### What is needed
The lines below starting at the line containing "clear Hmeta Hgood Hsorted. intros Hi" and ending at the line containing "(** A poll from" are to be repeated exactly, with both ends kept and nothing else added.

### Entries provided
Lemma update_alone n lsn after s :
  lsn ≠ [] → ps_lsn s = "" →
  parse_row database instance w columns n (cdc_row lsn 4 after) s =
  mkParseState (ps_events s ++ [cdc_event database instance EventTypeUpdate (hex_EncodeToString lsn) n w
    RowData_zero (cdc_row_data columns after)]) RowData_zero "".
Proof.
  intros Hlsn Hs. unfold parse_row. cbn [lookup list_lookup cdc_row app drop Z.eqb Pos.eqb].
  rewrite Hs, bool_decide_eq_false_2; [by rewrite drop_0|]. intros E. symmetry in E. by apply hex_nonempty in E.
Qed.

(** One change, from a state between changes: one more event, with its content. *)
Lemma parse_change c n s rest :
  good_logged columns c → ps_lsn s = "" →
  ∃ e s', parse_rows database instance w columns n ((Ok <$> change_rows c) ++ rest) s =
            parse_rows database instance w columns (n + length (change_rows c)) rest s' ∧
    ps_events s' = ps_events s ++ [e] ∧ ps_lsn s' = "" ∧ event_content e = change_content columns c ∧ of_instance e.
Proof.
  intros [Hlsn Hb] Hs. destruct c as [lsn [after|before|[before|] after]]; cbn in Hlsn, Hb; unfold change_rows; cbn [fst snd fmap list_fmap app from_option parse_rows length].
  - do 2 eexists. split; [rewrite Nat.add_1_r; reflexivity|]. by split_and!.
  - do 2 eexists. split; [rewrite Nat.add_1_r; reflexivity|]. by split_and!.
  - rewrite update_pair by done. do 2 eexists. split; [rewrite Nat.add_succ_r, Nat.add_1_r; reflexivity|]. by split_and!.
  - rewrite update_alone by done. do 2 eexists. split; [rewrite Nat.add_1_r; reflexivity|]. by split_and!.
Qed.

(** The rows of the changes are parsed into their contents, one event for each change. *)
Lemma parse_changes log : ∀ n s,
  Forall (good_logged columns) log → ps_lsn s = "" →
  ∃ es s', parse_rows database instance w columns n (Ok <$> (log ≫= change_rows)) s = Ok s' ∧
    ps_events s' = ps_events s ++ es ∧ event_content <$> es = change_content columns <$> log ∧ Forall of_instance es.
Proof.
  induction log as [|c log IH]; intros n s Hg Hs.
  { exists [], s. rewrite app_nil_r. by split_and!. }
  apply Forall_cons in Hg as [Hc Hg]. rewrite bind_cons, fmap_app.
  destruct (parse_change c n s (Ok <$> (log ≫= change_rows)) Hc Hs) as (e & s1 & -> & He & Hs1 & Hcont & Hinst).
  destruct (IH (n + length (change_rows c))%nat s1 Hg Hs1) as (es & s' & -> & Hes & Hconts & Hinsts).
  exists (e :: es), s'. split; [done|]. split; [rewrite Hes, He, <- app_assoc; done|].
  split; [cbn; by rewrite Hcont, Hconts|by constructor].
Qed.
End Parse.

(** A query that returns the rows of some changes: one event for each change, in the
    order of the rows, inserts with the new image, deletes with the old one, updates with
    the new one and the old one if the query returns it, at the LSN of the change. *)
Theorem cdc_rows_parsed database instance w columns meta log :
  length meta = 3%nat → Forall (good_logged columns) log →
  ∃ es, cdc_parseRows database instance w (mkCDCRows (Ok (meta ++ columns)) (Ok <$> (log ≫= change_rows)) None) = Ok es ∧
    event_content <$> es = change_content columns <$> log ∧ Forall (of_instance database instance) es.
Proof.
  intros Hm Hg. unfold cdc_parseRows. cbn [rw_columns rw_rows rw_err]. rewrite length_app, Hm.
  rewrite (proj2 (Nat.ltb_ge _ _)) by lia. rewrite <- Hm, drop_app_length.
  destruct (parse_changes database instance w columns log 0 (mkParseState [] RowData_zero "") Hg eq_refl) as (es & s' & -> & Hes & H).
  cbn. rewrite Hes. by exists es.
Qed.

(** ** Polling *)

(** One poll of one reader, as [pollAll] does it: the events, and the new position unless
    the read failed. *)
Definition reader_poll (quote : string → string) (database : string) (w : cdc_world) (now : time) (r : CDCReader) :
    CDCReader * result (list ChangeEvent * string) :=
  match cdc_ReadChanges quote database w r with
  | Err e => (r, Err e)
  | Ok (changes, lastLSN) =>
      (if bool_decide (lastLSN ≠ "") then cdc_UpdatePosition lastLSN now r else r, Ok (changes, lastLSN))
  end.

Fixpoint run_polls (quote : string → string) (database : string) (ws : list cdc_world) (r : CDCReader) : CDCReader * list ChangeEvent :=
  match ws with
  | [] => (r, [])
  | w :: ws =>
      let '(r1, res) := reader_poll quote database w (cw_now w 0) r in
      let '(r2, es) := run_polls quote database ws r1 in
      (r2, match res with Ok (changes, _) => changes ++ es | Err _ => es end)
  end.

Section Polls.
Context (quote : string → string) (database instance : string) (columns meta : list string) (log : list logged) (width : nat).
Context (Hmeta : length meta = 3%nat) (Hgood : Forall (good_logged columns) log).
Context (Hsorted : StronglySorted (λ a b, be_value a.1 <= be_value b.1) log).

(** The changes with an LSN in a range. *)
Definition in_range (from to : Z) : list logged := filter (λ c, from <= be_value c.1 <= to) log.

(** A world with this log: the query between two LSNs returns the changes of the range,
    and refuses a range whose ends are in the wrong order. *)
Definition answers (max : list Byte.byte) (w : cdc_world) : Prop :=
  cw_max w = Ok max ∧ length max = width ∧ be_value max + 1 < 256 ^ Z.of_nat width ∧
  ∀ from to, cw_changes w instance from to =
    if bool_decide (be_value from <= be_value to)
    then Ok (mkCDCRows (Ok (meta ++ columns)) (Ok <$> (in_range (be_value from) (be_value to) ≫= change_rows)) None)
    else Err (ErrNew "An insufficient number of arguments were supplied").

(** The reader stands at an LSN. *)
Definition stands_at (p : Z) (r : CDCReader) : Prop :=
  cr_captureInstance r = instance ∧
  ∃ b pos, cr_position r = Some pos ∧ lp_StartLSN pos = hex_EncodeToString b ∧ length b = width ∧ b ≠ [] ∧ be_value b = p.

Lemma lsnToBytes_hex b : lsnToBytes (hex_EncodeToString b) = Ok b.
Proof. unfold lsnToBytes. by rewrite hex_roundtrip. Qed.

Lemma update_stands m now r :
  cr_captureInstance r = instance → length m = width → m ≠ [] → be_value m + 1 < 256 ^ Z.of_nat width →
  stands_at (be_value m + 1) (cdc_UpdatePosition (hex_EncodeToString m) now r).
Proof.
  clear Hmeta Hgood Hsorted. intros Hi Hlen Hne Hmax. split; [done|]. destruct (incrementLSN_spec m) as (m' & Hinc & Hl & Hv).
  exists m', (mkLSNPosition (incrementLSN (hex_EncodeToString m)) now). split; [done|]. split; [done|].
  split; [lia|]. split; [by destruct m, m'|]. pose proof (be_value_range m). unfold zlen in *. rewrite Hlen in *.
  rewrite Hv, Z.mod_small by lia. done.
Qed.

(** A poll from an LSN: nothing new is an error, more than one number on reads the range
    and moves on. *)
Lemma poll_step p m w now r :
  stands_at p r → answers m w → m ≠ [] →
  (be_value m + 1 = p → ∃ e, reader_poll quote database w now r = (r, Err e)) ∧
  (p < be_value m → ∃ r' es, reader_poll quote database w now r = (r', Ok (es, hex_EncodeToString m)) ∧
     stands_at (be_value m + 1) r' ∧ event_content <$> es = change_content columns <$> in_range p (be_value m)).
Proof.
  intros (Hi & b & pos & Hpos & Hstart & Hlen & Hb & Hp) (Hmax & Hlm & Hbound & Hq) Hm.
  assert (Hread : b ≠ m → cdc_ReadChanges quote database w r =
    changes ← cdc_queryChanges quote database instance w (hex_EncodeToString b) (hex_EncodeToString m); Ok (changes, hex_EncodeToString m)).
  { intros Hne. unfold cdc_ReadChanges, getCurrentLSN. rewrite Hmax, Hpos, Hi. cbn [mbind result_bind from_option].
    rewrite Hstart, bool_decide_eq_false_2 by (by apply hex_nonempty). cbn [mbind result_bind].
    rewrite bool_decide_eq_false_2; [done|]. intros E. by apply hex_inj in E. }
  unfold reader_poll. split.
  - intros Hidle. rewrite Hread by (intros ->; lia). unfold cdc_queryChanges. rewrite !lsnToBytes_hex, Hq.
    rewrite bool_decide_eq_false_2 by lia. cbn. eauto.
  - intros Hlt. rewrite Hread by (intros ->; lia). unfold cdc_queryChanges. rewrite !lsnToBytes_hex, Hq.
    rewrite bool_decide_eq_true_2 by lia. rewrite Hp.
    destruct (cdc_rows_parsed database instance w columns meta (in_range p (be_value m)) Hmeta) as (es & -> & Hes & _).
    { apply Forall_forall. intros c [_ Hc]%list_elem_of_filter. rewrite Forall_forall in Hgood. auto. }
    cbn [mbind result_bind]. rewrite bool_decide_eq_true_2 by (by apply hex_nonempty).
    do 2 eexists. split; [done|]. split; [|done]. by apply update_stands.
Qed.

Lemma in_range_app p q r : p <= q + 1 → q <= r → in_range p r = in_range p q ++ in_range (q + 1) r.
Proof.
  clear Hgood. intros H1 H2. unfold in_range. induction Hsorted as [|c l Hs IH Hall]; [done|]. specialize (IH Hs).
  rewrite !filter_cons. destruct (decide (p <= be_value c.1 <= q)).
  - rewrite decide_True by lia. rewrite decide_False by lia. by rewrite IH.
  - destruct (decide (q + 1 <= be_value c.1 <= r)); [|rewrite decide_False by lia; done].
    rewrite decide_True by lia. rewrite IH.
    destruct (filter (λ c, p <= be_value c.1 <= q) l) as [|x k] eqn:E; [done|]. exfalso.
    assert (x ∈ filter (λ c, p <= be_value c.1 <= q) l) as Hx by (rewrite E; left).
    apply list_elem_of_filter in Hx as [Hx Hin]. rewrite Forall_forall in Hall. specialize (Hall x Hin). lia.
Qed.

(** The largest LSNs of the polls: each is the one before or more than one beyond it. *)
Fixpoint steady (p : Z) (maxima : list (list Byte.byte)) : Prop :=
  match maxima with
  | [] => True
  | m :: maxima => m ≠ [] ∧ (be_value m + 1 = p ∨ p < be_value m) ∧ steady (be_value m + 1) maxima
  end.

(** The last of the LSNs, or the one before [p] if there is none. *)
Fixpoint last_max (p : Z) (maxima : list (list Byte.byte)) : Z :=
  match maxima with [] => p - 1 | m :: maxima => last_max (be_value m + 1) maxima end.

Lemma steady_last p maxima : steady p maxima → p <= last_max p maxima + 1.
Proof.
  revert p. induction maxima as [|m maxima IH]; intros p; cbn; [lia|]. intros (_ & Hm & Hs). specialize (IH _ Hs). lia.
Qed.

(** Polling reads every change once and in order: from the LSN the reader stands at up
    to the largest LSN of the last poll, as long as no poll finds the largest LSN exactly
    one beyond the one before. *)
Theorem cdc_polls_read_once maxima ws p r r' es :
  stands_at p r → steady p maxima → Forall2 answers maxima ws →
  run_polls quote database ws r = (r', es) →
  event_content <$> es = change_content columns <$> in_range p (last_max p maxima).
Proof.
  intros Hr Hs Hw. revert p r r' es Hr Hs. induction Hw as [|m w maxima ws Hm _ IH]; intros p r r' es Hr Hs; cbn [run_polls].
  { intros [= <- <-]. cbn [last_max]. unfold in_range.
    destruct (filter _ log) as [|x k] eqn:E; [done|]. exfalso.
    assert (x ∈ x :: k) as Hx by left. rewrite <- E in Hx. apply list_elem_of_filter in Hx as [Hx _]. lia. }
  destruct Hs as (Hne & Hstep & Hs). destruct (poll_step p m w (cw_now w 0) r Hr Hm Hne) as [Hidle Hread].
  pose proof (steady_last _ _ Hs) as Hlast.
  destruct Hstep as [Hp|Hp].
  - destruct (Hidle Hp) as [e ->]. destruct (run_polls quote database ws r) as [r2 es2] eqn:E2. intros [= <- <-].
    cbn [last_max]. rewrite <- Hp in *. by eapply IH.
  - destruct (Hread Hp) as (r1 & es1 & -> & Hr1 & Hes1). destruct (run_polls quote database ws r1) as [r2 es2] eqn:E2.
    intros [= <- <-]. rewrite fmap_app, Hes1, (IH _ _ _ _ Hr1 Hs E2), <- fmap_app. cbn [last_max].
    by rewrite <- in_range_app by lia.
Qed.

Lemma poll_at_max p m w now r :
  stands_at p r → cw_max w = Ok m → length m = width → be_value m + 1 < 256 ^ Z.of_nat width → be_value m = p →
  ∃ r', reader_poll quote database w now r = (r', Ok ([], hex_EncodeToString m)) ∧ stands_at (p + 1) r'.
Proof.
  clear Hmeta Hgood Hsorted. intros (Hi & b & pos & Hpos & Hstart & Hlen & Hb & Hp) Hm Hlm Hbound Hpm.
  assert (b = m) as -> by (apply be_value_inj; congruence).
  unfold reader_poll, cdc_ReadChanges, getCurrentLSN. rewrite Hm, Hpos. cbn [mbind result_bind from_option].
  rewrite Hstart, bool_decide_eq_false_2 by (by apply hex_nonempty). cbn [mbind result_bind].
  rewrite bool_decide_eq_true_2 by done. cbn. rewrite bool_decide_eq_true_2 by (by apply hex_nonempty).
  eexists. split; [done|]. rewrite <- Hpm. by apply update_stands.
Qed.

### Reply to the exercise
  clear Hmeta Hgood Hsorted. intros Hi Hlen Hne Hmax. split; [done|]. destruct (incrementLSN_spec m) as (m' & Hinc & Hl & Hv).
  exists m', (mkLSNPosition (incrementLSN (hex_EncodeToString m)) now). split; [done|]. split; [done|].
  split; [lia|]. split; [by destruct m, m'|]. pose proof (be_value_range m). unfold zlen in *. rewrite Hlen in *.
  rewrite Hv, Z.mod_small by lia. done.
Qed.

(** A poll from an LSN: nothing new is an error, more than one number on reads the range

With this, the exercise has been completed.